Record set –
--- --- ---

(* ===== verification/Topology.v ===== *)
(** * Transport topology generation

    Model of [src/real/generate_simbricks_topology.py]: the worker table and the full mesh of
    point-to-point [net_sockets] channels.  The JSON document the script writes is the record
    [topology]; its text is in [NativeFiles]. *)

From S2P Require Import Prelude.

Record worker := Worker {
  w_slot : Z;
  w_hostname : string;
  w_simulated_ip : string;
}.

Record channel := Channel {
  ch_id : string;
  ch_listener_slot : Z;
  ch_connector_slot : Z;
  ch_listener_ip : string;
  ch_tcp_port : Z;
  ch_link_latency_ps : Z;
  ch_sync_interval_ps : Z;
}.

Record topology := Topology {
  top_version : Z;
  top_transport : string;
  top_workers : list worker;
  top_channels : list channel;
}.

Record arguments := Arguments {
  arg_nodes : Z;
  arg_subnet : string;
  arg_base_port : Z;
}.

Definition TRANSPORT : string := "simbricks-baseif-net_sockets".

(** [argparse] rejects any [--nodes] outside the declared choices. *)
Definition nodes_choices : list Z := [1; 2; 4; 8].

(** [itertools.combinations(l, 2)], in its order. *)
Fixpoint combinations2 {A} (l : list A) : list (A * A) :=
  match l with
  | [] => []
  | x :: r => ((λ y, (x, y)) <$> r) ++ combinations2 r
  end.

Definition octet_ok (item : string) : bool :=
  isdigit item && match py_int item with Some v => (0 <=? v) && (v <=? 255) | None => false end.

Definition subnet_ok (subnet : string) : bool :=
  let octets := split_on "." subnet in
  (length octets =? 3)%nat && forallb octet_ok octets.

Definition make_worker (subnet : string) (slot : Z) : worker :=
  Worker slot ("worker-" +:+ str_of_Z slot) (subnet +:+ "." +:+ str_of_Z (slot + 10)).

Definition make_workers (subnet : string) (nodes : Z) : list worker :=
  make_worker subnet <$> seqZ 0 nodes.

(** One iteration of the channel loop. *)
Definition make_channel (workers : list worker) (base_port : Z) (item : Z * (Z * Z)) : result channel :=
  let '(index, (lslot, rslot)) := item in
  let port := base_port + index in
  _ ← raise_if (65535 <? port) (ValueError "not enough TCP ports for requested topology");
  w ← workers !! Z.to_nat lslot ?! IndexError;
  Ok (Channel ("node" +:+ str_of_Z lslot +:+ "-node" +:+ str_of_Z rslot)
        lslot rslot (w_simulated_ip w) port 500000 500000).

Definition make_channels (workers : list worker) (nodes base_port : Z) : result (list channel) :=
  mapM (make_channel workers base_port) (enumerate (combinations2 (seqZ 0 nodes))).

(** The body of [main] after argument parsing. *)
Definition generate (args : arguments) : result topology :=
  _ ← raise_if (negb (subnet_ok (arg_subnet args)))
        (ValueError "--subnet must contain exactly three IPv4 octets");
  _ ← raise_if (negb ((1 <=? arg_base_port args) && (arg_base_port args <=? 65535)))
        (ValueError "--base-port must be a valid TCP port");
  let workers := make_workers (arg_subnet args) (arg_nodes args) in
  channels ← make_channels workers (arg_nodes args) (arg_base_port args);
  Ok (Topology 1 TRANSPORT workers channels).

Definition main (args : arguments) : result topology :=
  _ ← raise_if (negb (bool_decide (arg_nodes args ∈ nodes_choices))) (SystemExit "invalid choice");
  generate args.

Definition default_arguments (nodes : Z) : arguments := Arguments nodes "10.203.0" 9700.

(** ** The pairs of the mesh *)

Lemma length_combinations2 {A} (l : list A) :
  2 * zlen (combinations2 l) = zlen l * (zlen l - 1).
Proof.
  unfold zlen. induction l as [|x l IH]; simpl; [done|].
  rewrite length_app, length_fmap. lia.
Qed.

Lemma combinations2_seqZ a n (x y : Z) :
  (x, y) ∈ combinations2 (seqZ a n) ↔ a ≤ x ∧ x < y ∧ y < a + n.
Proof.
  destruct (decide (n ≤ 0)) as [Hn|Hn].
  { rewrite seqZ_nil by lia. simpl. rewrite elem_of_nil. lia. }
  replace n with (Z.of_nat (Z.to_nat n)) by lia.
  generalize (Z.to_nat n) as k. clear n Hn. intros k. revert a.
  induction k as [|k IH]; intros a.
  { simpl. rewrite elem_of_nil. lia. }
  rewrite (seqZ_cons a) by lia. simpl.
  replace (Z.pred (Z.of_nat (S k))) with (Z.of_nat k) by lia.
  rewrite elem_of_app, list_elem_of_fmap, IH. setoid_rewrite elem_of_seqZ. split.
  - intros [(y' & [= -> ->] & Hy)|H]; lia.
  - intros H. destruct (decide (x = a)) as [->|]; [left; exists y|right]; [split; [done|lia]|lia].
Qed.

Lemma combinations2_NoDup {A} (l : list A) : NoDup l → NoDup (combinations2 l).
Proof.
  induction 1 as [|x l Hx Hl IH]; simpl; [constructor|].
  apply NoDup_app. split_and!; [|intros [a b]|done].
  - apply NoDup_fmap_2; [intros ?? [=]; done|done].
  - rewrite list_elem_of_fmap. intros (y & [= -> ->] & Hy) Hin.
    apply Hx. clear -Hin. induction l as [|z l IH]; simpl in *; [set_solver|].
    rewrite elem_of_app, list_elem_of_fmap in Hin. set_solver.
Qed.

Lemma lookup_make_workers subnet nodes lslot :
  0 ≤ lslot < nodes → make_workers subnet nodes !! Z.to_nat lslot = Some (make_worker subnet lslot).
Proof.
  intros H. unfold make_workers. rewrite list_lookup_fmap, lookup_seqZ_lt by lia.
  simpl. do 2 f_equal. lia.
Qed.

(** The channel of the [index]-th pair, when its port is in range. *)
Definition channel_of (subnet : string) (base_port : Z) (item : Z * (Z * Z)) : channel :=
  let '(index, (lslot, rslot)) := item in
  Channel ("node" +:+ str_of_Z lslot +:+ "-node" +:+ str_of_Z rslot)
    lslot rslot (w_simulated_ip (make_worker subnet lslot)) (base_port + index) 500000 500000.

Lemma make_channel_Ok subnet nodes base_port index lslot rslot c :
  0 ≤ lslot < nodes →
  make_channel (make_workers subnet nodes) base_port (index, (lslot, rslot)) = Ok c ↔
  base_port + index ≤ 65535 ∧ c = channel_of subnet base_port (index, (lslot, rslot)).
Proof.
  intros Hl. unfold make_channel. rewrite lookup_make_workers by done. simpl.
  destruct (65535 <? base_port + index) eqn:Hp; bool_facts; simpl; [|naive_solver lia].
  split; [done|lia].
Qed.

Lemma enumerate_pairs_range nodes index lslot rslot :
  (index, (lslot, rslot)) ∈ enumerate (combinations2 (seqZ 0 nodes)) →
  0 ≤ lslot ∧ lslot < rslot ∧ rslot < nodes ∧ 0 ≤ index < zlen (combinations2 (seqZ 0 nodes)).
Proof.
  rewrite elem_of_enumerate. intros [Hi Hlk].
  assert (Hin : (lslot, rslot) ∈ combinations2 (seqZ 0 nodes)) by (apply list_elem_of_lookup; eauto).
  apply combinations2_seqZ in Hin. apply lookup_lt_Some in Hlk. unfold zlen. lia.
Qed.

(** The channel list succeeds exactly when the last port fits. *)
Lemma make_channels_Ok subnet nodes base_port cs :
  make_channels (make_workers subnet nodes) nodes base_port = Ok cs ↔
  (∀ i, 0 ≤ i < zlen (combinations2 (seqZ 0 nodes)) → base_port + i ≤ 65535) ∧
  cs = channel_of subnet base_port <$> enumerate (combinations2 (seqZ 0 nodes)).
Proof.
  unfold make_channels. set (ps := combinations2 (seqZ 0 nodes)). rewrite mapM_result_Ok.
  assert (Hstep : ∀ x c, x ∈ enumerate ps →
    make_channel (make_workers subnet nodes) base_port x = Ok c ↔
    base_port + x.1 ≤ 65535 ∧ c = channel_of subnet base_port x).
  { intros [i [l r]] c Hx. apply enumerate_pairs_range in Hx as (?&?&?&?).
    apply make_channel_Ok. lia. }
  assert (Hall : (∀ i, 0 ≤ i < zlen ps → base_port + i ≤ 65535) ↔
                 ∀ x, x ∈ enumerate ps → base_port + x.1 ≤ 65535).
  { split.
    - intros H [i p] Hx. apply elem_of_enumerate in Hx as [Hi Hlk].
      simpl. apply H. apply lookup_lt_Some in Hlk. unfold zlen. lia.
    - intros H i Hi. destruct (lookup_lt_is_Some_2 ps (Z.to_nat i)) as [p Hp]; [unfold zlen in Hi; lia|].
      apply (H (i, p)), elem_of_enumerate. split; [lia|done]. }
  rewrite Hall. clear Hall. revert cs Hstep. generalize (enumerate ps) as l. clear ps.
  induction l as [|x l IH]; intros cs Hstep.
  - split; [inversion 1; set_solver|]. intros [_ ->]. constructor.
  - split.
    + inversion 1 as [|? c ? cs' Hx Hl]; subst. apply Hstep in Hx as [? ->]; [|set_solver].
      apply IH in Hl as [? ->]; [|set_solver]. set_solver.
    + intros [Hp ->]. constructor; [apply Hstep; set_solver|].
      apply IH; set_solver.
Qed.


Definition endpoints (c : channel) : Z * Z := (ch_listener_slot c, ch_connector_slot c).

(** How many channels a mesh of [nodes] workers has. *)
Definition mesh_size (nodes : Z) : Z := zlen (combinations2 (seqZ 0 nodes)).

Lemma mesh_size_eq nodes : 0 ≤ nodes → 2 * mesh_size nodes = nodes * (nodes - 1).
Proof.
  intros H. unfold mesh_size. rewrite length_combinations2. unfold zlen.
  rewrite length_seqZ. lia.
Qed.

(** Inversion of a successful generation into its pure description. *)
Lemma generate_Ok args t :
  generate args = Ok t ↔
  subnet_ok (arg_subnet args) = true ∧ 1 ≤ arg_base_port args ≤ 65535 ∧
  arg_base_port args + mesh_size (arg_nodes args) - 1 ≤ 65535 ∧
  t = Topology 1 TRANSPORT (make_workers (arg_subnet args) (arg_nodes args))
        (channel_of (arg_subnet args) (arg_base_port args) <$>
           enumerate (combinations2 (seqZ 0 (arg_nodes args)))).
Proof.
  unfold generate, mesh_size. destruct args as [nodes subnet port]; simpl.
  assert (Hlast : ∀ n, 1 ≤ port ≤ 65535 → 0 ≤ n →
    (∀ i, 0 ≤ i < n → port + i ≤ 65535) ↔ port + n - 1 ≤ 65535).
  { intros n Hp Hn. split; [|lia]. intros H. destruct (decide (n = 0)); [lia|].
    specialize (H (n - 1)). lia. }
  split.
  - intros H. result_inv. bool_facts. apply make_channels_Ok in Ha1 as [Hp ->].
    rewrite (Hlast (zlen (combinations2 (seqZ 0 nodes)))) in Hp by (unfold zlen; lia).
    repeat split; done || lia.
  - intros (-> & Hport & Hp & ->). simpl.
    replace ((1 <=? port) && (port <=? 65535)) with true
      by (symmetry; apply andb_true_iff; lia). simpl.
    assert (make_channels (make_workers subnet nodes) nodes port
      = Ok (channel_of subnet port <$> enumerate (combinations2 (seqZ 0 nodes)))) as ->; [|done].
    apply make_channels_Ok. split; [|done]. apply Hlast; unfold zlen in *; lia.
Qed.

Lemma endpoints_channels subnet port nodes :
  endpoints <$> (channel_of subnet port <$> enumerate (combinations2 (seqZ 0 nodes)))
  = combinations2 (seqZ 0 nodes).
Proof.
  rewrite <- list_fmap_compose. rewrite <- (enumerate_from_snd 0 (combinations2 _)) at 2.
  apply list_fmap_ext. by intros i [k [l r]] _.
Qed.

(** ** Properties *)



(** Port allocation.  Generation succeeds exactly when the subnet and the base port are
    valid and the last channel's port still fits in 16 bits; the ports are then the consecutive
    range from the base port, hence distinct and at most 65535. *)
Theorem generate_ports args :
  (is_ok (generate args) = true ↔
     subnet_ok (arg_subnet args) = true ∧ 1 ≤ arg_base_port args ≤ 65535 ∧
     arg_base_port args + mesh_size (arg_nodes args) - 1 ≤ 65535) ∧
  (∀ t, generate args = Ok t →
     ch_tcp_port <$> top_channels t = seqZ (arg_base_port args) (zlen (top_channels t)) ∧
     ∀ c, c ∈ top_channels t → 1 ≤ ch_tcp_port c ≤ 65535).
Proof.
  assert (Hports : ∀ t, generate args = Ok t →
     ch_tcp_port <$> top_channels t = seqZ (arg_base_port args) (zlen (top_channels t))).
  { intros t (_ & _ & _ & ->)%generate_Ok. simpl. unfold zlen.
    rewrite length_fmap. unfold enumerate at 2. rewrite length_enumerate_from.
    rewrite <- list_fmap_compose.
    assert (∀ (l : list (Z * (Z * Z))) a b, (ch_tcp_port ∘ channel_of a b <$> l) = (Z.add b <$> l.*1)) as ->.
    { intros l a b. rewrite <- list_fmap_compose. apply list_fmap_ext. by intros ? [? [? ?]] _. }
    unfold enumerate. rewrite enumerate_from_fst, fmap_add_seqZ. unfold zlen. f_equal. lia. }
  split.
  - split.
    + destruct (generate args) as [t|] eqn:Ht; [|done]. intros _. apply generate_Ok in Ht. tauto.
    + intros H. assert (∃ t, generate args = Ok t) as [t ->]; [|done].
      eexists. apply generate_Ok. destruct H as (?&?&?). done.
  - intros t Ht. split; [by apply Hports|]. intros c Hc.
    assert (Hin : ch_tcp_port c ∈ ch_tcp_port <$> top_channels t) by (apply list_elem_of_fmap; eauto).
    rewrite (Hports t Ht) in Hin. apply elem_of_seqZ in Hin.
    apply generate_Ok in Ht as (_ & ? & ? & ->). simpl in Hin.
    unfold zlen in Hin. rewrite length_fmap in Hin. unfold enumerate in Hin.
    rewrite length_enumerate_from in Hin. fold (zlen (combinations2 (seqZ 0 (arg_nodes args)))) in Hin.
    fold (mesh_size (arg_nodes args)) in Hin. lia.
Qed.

--- --- ---

Exercise objective – Proceeding from the line containing "(∀ i, 0 ≤ i < zlen (combinations2" through the line containing "- intros H [i", transcribe the lines above exactly, both end lines included.

Answer for this exercise –
  (∀ i, 0 ≤ i < zlen (combinations2 (seqZ 0 nodes)) → base_port + i ≤ 65535) ∧
  cs = channel_of subnet base_port <$> enumerate (combinations2 (seqZ 0 nodes)).
Proof.
  unfold make_channels. set (ps := combinations2 (seqZ 0 nodes)). rewrite mapM_result_Ok.
  assert (Hstep : ∀ x c, x ∈ enumerate ps →
    make_channel (make_workers subnet nodes) base_port x = Ok c ↔
    base_port + x.1 ≤ 65535 ∧ c = channel_of subnet base_port x).
  { intros [i [l r]] c Hx. apply enumerate_pairs_range in Hx as (?&?&?&?).
    apply make_channel_Ok. lia. }
  assert (Hall : (∀ i, 0 ≤ i < zlen ps → base_port + i ≤ 65535) ↔
                 ∀ x, x ∈ enumerate ps → base_port + x.1 ≤ 65535).
  { split.
    - intros H [i p] Hx. apply elem_of_enumerate in Hx as [Hi Hlk].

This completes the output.